> _WORK ITEM_:
Give back the entries exactly, ending with the "Abbreviation keyed_request := (string" line.

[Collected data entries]

(* ===== verification/RateLimits.v ===== *)
(** * RateLimits: [app/repositories/rate_limits.py], [app/auth.py] (RateLimiter)

    The persistent and the process-local rate limiter: fixed windows per
    HMAC-keyed bucket, and the repository statements behind the former. *)
From Stdlib.Strings Require Import Byte.
From S2P Require Import Prelude PyDict Json Models Sql Schema Hashing.
From stdpp Require Import list strings.

Abbreviation bucket := (string * bytes)%type.
Abbreviation request := (string * pystr * Z * timedelta)%type.
Abbreviation keyed_request := (string * bytes * Z * timedelta)%type.

(** A bucket's enforcement window and count. *)
Abbreviation window := (timestamp * Z)%type.

(** [fingerprint], of either limiter; the persistent one refuses an empty
    scope. *)
Definition fingerprint (secret : bytes) (scope : string) (value : pystr) : outcome bytes :=
  match encode_utf8 (u scope ++ u ":" ++ value) with
  | Ok message => Ok (hmac_sha256 secret message)
  | Raise e => Raise e
  end.

(** [not scope or limit <= 0 or window <= timedelta(0)] *)
Definition bad_request (scope : string) (limit : Z) (window : timedelta) : bool :=
  bool_decide (scope = "") || (limit <=? 0)%Z || (window <=? 0)%Z.

(** The loop of [allow_many] that validates and fingerprints. *)
Fixpoint encode_requests (secret : bytes) (requests : list request) : outcome (list keyed_request) :=
  match requests with
  | [] => Ok []
  | (scope, value, limit, window) :: requests' =>
      if bad_request scope limit window then Raise ValueError
      else match fingerprint secret scope value with
           | Raise e => Raise e
           | Ok key =>
               match encode_requests secret requests' with
               | Raise e => Raise e
               | Ok encoded => Ok ((scope, key, limit, window) :: encoded)
               end
           end
  end.

(** The prologue both [allow_many] share. *)
Definition encoded_requests (secret : bytes) (requests : list request) : outcome (list keyed_request) :=
  if bool_decide (requests = []) then Raise ValueError else encode_requests secret requests.

(** ** [RateLimiter]: buckets in a dict of the process *)
Module Mem.
Record RateLimiter := { rl_secret : bytes; rl_buckets : dict bucket window }.

Definition new (secret : bytes) : outcome RateLimiter :=
  if bool_decide (secret = []) then Raise ValueError
  else Ok {| rl_secret := secret; rl_buckets := [] |}.

Definition put (key : bucket) (w : window) (s : RateLimiter) : RateLimiter :=
  {| rl_secret := rl_secret s; rl_buckets := dict_set key w (rl_buckets s) |}.

(** The bucket as a request at [current] finds it, a lapsed window restarted. *)
Definition current_window (current : timestamp) (length_ : timedelta) (key : bucket) (s : RateLimiter) : window :=
  let '(expires_at, request_count) := default (current, 0%Z) (dict_get key (rl_buckets s)) in
  if (expires_at <=? current)%Z then ((current + length_)%Z, 0%Z) else (expires_at, request_count).

Definition consume (current : timestamp) (key : bucket) (limit : Z) (length_ : timedelta) : M RateLimiter bool :=
  λ s, let '(expires_at, request_count) := current_window current length_ key s in
       if (limit <=? request_count)%Z then (Ok false, put key (expires_at, request_count) s)
       else (Ok true, put key (expires_at, (request_count + 1)%Z) s).

Definition allow (now : timestamp) (scope : string) (value : pystr) (limit : Z) (length_ : timedelta) :
    M RateLimiter bool :=
  if bad_request scope limit length_ then raise ValueError
  else
    let! secret := gets rl_secret in
    let! key := lift (fingerprint secret scope value) in
    consume now (scope, key) limit length_.

Definition allow_fingerprint (now : timestamp) (scope : string) (key : bytes) (limit : Z) (length_ : timedelta) :
    M RateLimiter bool :=
  if bool_decide (length key ≠ 32%nat) then raise ValueError
  else if bad_request scope limit length_ then raise ValueError
  else consume now (scope, key) limit length_.

(** The first loop under the lock: the windows found, or [None] where the
    method returns [False]. *)
Fixpoint states (current : timestamp) (requests : list keyed_request) (s : RateLimiter) :
    option (list (bucket * window)) :=
  match requests with
  | [] => Some []
  | (scope, key, limit, length_) :: requests' =>
      let '(expires_at, request_count) := current_window current length_ (scope, key) s in
      if (limit <=? request_count)%Z then None
      else match states current requests' s with
           | None => None
           | Some rest => Some (((scope, key), (expires_at, request_count)) :: rest)
           end
  end.

Definition allow_many (now : timestamp) (requests : list request) : M RateLimiter bool :=
  let! secret := gets rl_secret in
  let! encoded := lift (encoded_requests secret requests) in
  let! found := gets (states now encoded) in
  match found with
  | None => ret false
  | Some found =>
      do! for_each (λ st, modify (put st.1 (st.2.1, (st.2.2 + 1)%Z))) found in
      ret true
  end.
End Mem.

(** ** [RateLimitBucketRepository]: one row per bucket *)
Module Pg.
Definition is_bucket (scope : string) (key : bytes) (r : RateLimitBucketRecord) : bool :=
  bool_decide (rlb_scope r = scope) && bool_decide (rlb_bucket_key r = key).

(** CHECK constraints, and the range of the [integer] column. *)
Definition storable (r : RateLimitBucketRecord) : bool :=
  rate_limit_check r && (rlb_request_count r <? 2 ^ 31)%Z.

Definition get (scope : string) (key : bytes) : M (list RateLimitBucketRecord) (option RateLimitBucketRecord) :=
  gets (λ t, first_row (select (is_bucket scope key) t)).

Definition get_active (now : timestamp) (scope : string) (key : bytes) :
    M (list RateLimitBucketRecord) (option RateLimitBucketRecord) :=
  gets (λ t, first_row (select (λ r, is_bucket scope key r && (now <? rlb_window_expires_at r)%Z) t)).

(** [INSERT ... VALUES ... ON CONFLICT (scope, bucket_key) DO UPDATE SET ...
    RETURNING ...]; the CHECK constraints of the proposed row come first. *)
Definition upsert_row (new : RateLimitBucketRecord) (set : RateLimitBucketRecord → RateLimitBucketRecord) :
    M (list RateLimitBucketRecord) (list RateLimitBucketRecord) :=
  λ t, if negb (storable new) then (Raise BackendUnavailableError, t)
       else match select (is_bucket (rlb_scope new) (rlb_bucket_key new)) t with
            | [] => insert_returning (λ _ _, true) [new] t
            | _ => update_returning storable (is_bucket (rlb_scope new) (rlb_bucket_key new)) set t
            end.

Definition increment (now : timestamp) (scope : string) (key : bytes) (window_expires_at : timestamp) :
    M (list RateLimitBucketRecord) RateLimitBucketRecord :=
  let! rows := upsert_row
    {| rlb_scope := scope; rlb_bucket_key := key; rlb_window_started_at := now;
       rlb_window_expires_at := window_expires_at; rlb_request_count := 1 |}
    (λ r, let lapsed := (rlb_window_expires_at r <=? now)%Z in
          {| rlb_scope := rlb_scope r; rlb_bucket_key := rlb_bucket_key r;
             rlb_window_started_at := if lapsed then now else rlb_window_started_at r;
             rlb_window_expires_at := if lapsed then window_expires_at else rlb_window_expires_at r;
             rlb_request_count := if lapsed then 1 else (rlb_request_count r + 1)%Z |}) in
  lift (required_row rows).

Definition record_request := increment.
Definition upsert := increment.

(** The validation of [consume_many]. *)
Definition bad_keyed_request (r : keyed_request) : bool :=
  let '(scope, key, limit, length_) := r in
  negb (bool_decide (1 ≤ String.length scope ≤ 64)) || bool_decide (length key ≠ 32%nat) ||
  (limit <=? 0)%Z || (length_ <=? 0)%Z.

(** The loop of [SELECT ... FOR UPDATE]: each bucket's window, if it has a
    row; [None] where the method returns [False]. *)
Fixpoint locked (current : timestamp) (requests : list keyed_request) (t : list RateLimitBucketRecord) :
    option (list (keyed_request * option window)) :=
  match requests with
  | [] => Some []
  | (scope, key, limit, length_) :: requests' =>
      let row := first_row (select (is_bucket scope key) t) in
      if match row with
         | None => false
         | Some r => (current <? rlb_window_expires_at r)%Z && (limit <=? rlb_request_count r)%Z
         end
      then None
      else match locked current requests' t with
           | None => None
           | Some rest =>
               Some (((scope, key, limit, length_),
                      option_map (λ r, (rlb_window_expires_at r, rlb_request_count r)) row) :: rest)
           end
  end.

(** One write of the second loop. *)
Definition write (current : timestamp) (st : keyed_request * option window) :
    M (list RateLimitBucketRecord) unit :=
  let '((scope, key, _, length_), found) := st in
  let restart :=
    do! upsert_row
      {| rlb_scope := scope; rlb_bucket_key := key; rlb_window_started_at := current;
         rlb_window_expires_at := current + length_; rlb_request_count := 1 |}
      (λ r, {| rlb_scope := rlb_scope r; rlb_bucket_key := rlb_bucket_key r; rlb_window_started_at := current;
               rlb_window_expires_at := current + length_; rlb_request_count := 1 |}) in
    ret tt in
  match found with
  | None => restart
  | Some (window_expires_at, request_count) =>
      if (window_expires_at <=? current)%Z then restart
      else
        do! update_returning storable (is_bucket scope key)
          (λ r, {| rlb_scope := rlb_scope r; rlb_bucket_key := rlb_bucket_key r;
                   rlb_window_started_at := rlb_window_started_at r;
                   rlb_window_expires_at := rlb_window_expires_at r;
                   rlb_request_count := request_count + 1 |}) in
        ret tt
  end.

Definition consume_many (current : timestamp) (requests : list keyed_request) : M Db bool :=
  if bool_decide (requests = []) then raise ValueError
  else if existsb bad_keyed_request requests then raise ValueError
  else transaction (on_rate_limit_buckets (
    let! found := gets (locked current requests) in
    match found with
    | None => ret false
    | Some found => do! for_each (write current) found in ret true
    end)).

Definition delete (scope : string) (key : bytes) : M (list RateLimitBucketRecord) bool :=
  let! rows := delete_returning (is_bucket scope key) in ret (negb (bool_decide (rows = []))).

(** [delete_expired]: the first [limit] candidates in the order
    [ORDER BY window_expires_at] gives, by physical row. *)
Fixpoint insert_asc (r : nat * RateLimitBucketRecord) (l : list (nat * RateLimitBucketRecord)) :=
  match l with
  | [] => [r]
  | r' :: l' => if (rlb_window_expires_at r.2 <=? rlb_window_expires_at r'.2)%Z then r :: l else r' :: insert_asc r l'
  end.

Definition candidates (now : timestamp) (t : list RateLimitBucketRecord) : list (nat * RateLimitBucketRecord) :=
  foldr insert_asc [] (List.filter (λ r, (rlb_window_expires_at r.2 <=? now)%Z) (imap pair t)).

Definition delete_expired (now : timestamp) (limit : Z) : M (list RateLimitBucketRecord) Z :=
  if (limit <=? 0)%Z then raise ValueError
  else λ t,
    let victims := map fst (firstn (Z.to_nat limit) (candidates now t)) in
    (Ok (Z.of_nat (length victims)),
     map snd (List.filter (λ r, negb (bool_decide (r.1 ∈ victims))) (imap pair t))).

(** ** [PersistentRateLimiter] *)
Definition limiter (secret : bytes) : outcome unit :=
  if bool_decide (secret = []) then Raise ValueError else Ok tt.

Definition allow_many (secret : bytes) (now : timestamp) (requests : list request) : M Db bool :=
  let! encoded := lift (encoded_requests secret requests) in
  consume_many now encoded.
End Pg.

> _RESPONSE AREA_:
(* ===== verification/RateLimits.v ===== *)
(** * RateLimits: [app/repositories/rate_limits.py], [app/auth.py] (RateLimiter)

    The persistent and the process-local rate limiter: fixed windows per
    HMAC-keyed bucket, and the repository statements behind the former. *)
From Stdlib.Strings Require Import Byte.
From S2P Require Import Prelude PyDict Json Models Sql Schema Hashing.
From stdpp Require Import list strings.

Abbreviation bucket := (string * bytes)%type.
Abbreviation request := (string * pystr * Z * timedelta)%type.
Abbreviation keyed_request := (string * bytes * Z * timedelta)%type.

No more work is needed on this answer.